I gave up coffee during this quarantine. Not at all on purpose, but I had a cup one day and I felt like crap all day. The next day, I didn’t (inadvertently) and realized I felt better. Then I had one the next day and felt like crap again. Seems like a no-brainer. I don’t miss it, but the headaches coming off caffeine kind of suck. I’ve been subbing my morning beverage out with decaf black tea (all we have) but I’m hoping for regular tea in our next rations drop. (That’s what online grocery feels like now. Brown bag on our doorstep. Knock and leave.)

The Who decided that he prefers a schedule, which is a total reversal, although I can see that predictability in this mess could be a craving. When he was in school and doing all his extra-curriculars, the last thing he wanted on the weekend was a schedule. Now that we are home and scheduled basically to the minute all week, he finds that he misses the structure over the weekend. He can’t wait to get back to it tomorrow.

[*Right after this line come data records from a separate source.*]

Lemma generate_loop_spec i c r n0 wb fuel a e :
  r = LXMF_STAMP_WORKBLOCK_ROUNDS -> length i = 32%nat -> 1 <= c < 256 -> work_block i (Z.to_nat r) = Some wb -> 0 <= a -> a + Z.of_nat fuel < 2 ^ 64 ->
  none_before i c r n0 a ->
  exists x, generate_loop callback fuel wb c (nth_nonce n0 a) a e = Some x /\
    match x with
    | None => none_before i c r n0 (a + Z.of_nat fuel)
    | Some (st, s, v, tries, _) => a < tries <= a + Z.of_nat fuel /\ generated i c r n0 st s v tries
    end.
Proof.
  intros Hr Hi Hc Hw. assert (0 <= r) as Hr0 by (by rewrite Hr). revert a e. induction fuel as [|fuel IH]; intros a e Ha Hf Hn; cbn [generate_loop].
  { exists None. split; [done|]. by rewrite Z.add_0_r. }
  destruct (hash_work_stamp_spec i r wb (nth_nonce n0 a) Hi Hr0 Hw ltac:(apply length_be_encode)) as [Hh _].
  destruct (stamp_digest_total i r wb (nth_nonce n0 a) Hw) as (d & Hd & _ & Hdl & Hdb). rewrite <-Hr, Hh, Hd, (bind_Some_eq _ _ d eq_refl).
  rewrite digest_meets_spec, (bind_Some_eq _ _ _ eq_refl), (wrap_small 64) by (done || unfold in_width; lia).
  assert (good_stamp i c r (nth_nonce n0 a) = (be_decode d <=? 2 ^ (256 - c))) as Hgs by (unfold good_stamp; by rewrite Hd).
  destruct (be_decode d <=? 2 ^ (256 - c)) eqn:Em.
  - rewrite digest_value_spec by done. eexists. split; [done|]. split; [lia|]. left. rewrite Z.add_simpl_r. split_and!; [done..|].
    unfold verdict. rewrite Hd. unfold meets. by rewrite Em.
  - rewrite next_nonce_nth, (bind_Some_eq _ _ _ eq_refl). pose proof (none_before_next _ _ _ _ _ Hn Hgs) as Hn1.
    destruct (if Z.land (a + 1) 1023 =? 0 then cancelled callback e (a + 1) else (false, e)) as [stop e'] eqn:Ec. destruct stop.
    + eexists. split; [done|]. split; [lia|]. right. split_and!; [done..|]. intros Hgo. destruct (_ =? 0); [|done]. destruct (goes_on_cancelled e (a + 1) Hgo). congruence.
    + destruct (IH (a + 1) e' ltac:(lia) ltac:(lia) Hn1) as (x & Hx & Hp). exists x. split; [done|].
      destruct x as [[[[[st s] v] tries] e2]|]; [destruct Hp; split; [lia|done]|by rewrite Nat2Z.inj_succ, <-Z.add_1_l, Z.add_assoc].
Qed.

(** The generator finds the first good stamp. On any work within 2^64 attempts it
    is defined; a stamp it returns is the first from its random nonce that the
    validator accepts, with the value and the number of attempts it reports. It
    stops before only when the callback asks for it or the work block cannot be
    derived, and is still searching only while no nonce so far was good enough. *)
Theorem stamp_generate_first i c old seed n0 fuel e :
  let r := LXMF_STAMP_WORKBLOCK_ROUNDS in
  length i = 32%nat -> in_width 8 c -> c <> 0 -> rns_random_bytes seed 32 = Some n0 -> Z.of_nat fuel < 2 ^ 64 ->
  exists x, lxmf_pow_stamp_generate (λ _, true) callback fuel (Some i) c e (Some old) seed = Some x /\
    match x with
    | None => none_before i c r n0 (Z.of_nat fuel)
    | Some (LXMF_OK, Some s, v, tries, _) => 0 < tries <= Z.of_nat fuel /\ s = nth_nonce n0 (tries - 1) /\ none_before i c r n0 (tries - 1) /\
        lxmf_pow_stamp_validate (λ _, true) (Some i) c (Some s) = Some (LXMF_OK, v)
    | Some (LXMF_ERR_CANCELLED, _, None, tries, _) => none_before i c r n0 tries /\ ~ goes_on
    | Some (LXMF_ERR_CRYPTO, _, None, _, _) => work_block i (Z.to_nat r) = None
    | Some _ => False
    end.
Proof.
  intros r Hi Hc Hc0 Hs Hf. pose proof (random_bytes _ _ _ Hs) as Hb. unfold in_width in Hc. assert (0 < r <= LXMF_STAMP_WORKBLOCK_ROUNDS) as Hr by done.
  assert (r = LXMF_STAMP_WORKBLOCK_ROUNDS) as Er by done. clearbody r. unfold lxmf_pow_stamp_generate. rewrite (proj2 (Z.ltb_ge _ _)) by lia.
  destruct (cancelled callback e 0) as [stop e1] eqn:Ec. destruct stop.
  { eexists. split; [done|]. split; [intros x Hx; lia|]. intros Hgo. destruct (goes_on_cancelled e 0 Hgo). congruence. }
  destruct (stamp_workblock_spec (λ _, true) i r Hi Hr (λ _, eq_refl)) as [x Hx]. rewrite <-Er, (bind_Some_eq _ _ _ Hx). clear Hx.
  destruct (work_block i (Z.to_nat r)) as [wb|] eqn:Hw; [|by eexists]. rewrite bool_decide_true by done. cbn [negb]. rewrite Hs.
  destruct (generate_loop_spec i c r n0 wb fuel 0 e1 Er Hi ltac:(lia) Hw ltac:(lia) ltac:(lia) ltac:(intros y Hy; lia)) as (y & Hl & Hy).
  rewrite nth_nonce_0 in Hl by (done || by eapply random_length). rewrite (bind_Some_eq _ _ _ Hl). eexists. split; [done|].
  destruct y as [[[[[st s] v] tries] e2]|]; [|done]. cbn [mbind option_bind]. destruct Hy as [Ht [(-> & Es & Hn & Hv)|(-> & -> & Hn & Hg)]]; [|done]. split_and!; [lia|lia|done|done|].
  unfold lxmf_pow_stamp_validate. rewrite <-Er, validate_spec by (done || lia || (rewrite Es; apply length_be_encode)). by rewrite Hv.
Qed.
End Generator.

(** *** Cost and value *)

(** C36: what a cost asks. The validator answers by the hash of the work block and the
    stamp, read as a number of 256 bits: accepted when it is at most
    [2^(256 - cost)], with its leading zero bits as the value. So the value of an
    accepted stamp is at least the cost less one; only the hash that is zero, with
    256 leading zeros, has a value of 0 in a byte. *)
Theorem stamp_cost_spec malloc_ok i c r s wb :
  length i = 32%nat -> length s = 32%nat -> in_width 8 c -> c <> 0 -> 0 < r <= LXMF_STAMP_WORKBLOCK_ROUNDS -> (forall n, malloc_ok n = true) ->
  work_block i (Z.to_nat r) = Some wb ->
  exists d st v, sha256 (wb ++ s) = Some d /\ lxmf_pow_stamp_validate_expanded malloc_ok (Some i) c r (Some s) = Some (st, Some v) /\
    (st = LXMF_OK <-> be_decode d <= 2 ^ (256 - c)) /\ (st = LXMF_OK \/ st = LXMF_ERR_FORMAT) /\
    (be_decode d = 0 -> v = 0) /\ (0 < be_decode d -> 2 ^ (255 - v) <= be_decode d < 2 ^ (256 - v) /\ (st = LXMF_OK -> c - 1 <= v)).
Proof.
  intros Hi Hs Hc Hc0 Hr Hm Hw. unfold in_width in Hc. destruct (stamp_digest_total i r wb s Hw) as (d & Hd & Hsha & Hdl & Hdb). exists d.
  rewrite validate_spec by (done || lia). unfold verdict. rewrite Hd. eexists _, _. split; [done|]. split; [done|]. unfold meets, worth, leading_zeros.
  split; [destruct (Z.leb_spec (be_decode d) (2 ^ (256 - c))); split; (done || intros; lia)|]. split; [destruct (_ <=? _); tauto|].
  pose proof (be_decode_bounds d Hdb) as Hbd. rewrite Hdl in Hbd. split; [by intros ->|]. intros Hpos. rewrite (proj2 (Z.eqb_neq _ _)) by lia.
  pose proof (Z.log2_spec (be_decode d) Hpos) as Hlog. set (L := Z.log2 (be_decode d)) in *. change (Z.of_nat (8 * 32)) with 256.
  replace (255 - (256 - 1 - L)) with L by lia. replace (256 - (256 - 1 - L)) with (Z.succ L) by lia. split; [done|].
  destruct (Z.leb_spec (be_decode d) (2 ^ (256 - c))) as [Hle|]; [|done]. intros _.
  assert (L <= 256 - c); [|lia]. unfold L. rewrite <-(Z.log2_pow2 (256 - c)) by lia. apply Z.log2_le_mono. done.
Qed.

End Specification.

(** ** Ticket stamps *)

(** The loop that collects the differing bits. *)
Lemma difference_spec a b n : (n <= length a)%nat -> (n <= length b)%nat -> bytes_ok a -> bytes_ok b ->
  exists x, foldl (λ acc i, difference ← acc; w ← load a i; s ← load b i; Some (Z.lor difference (wrap8 (Z.lxor w s)))) (Some 0) (seq 0 n) = Some x /\
    is_byte x /\ (x = 0 <-> take n a = take n b).
Proof.
  intros Ha Hb Hba Hbb. induction n as [|n IH]; [exists 0; split_and!; (done || unfold in_width; lia)|]. destruct IH as (x & Hx & Hbx & Hiff); [lia..|].
  rewrite seq_S, foldl_app, Hx. cbn [foldl mbind option_bind Nat.add]. destruct (lookup_lt_is_Some_2 a n) as [u Hu]; [lia|]. destruct (lookup_lt_is_Some_2 b n) as [v Hv]; [lia|].
  pose proof (Forall_lookup_1 _ _ _ _ Hba Hu) as Hub. pose proof (Forall_lookup_1 _ _ _ _ Hbb Hv) as Hvb.
  unfold load. rewrite Hu, Hv. cbn [mbind option_bind]. eexists. split; [done|]. destruct (Identity.byte_lxor_spec u v Hub Hvb) as [Hbuv E]. rewrite (wrap_small 8) by done.
  destruct (Identity.byte_lor_spec x _ Hbx Hbuv) as [Hor Eor]. split; [done|]. rewrite Eor, E, Hiff, (take_S_r _ _ _ Hu), (take_S_r _ _ _ Hv). split.
  - by intros [-> ->].
  - intros Eq. by apply app_inj_tail in Eq.
Qed.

And about that schedule…I’m finding it incredibly comforting, too. I like knowing what’s coming and when. It is pretty structured, but it’s also not overwhelming. It’s not like I have him buried in math problems for six hours a day. There are about 1.5 hours of academics (tomorrow it’s Civics and Art), lots of breaks (some with screens and some without), quiet time, “recess” (which is always outside, twice a day if its not raining), chores, regular practices (Hebrew and piano), and the occasional virtual extracurricular (also Hebrew and piano, actually.) It sounds full, but it’s got a soothing pace to it.

We’re also doing a very good job of keeping him off the news. We asked him not to watch news on YouTube and we are very mindful of not putting it on the TV unless he is in the basement or in bed. It’s working for me, too. I got saturated in the first few days. A quick catch-up on MSNBC in the evening is enough. Being assaulted with doom is really hell on the psyche. Who knew?

I don’t want to pretend it’s not happening, but I’m really just trying to bury my head in the sand just enough. You know how when you’re walking somewhere far and you keep your eyes down, looking at your feet or counting the sidewalk cracks, you’re there before you know it, but if you keep looking ahead at the destination, it feels like forever? That’s sort of how I am approaching this. Head down, assuming we are in it forever, and hoping to be pleasantly surprised when one day, they just say the spread is over. The vaccine is ready. The flowers are in full bloom. You get a car and you get a car and you get a car! Everybody gets a car!

Until then, though, more wiping down my groceries with Clorox wipes and singing the ABCs in front of the sink.

Stay safe. Wash your hands. Stay the fuck home. I love you.


  • Kids (and really everyone) talk VERY loud when they are video chatting with headphones on.
  • Outside is amazing.
  • When people are scared, sometimes anger bubbles right up to the surface.
  • Wearing real pants all day, while not the most comfortable, makes me feel more human.
  • Obvious things don’t seem the same level of obvious to all people.
  • Algebra is hard.
  • When people are scared, sometimes incredible human kindness and generosity bubbles right up to the surface.
  • Bread, eggs, and milk (ok, half and half) really are snow day/quarantine necessities in my family and it has nothing to do with French toast.
  • Having a kid has really changed my perception of my own mortality. I think there might have been a time in the past where I thought: well, if I get it, I get it. That is not the case anymore.
  • Booking future airfare in the middle of this shows incredible optimism (which, aside from my daily 10-minute freakout and nighttime news saturation, I have.)
  • Snow days and natural disasters only offer local empathy and community. Global pandemics offer a sense of oneness many have never experienced in their lives.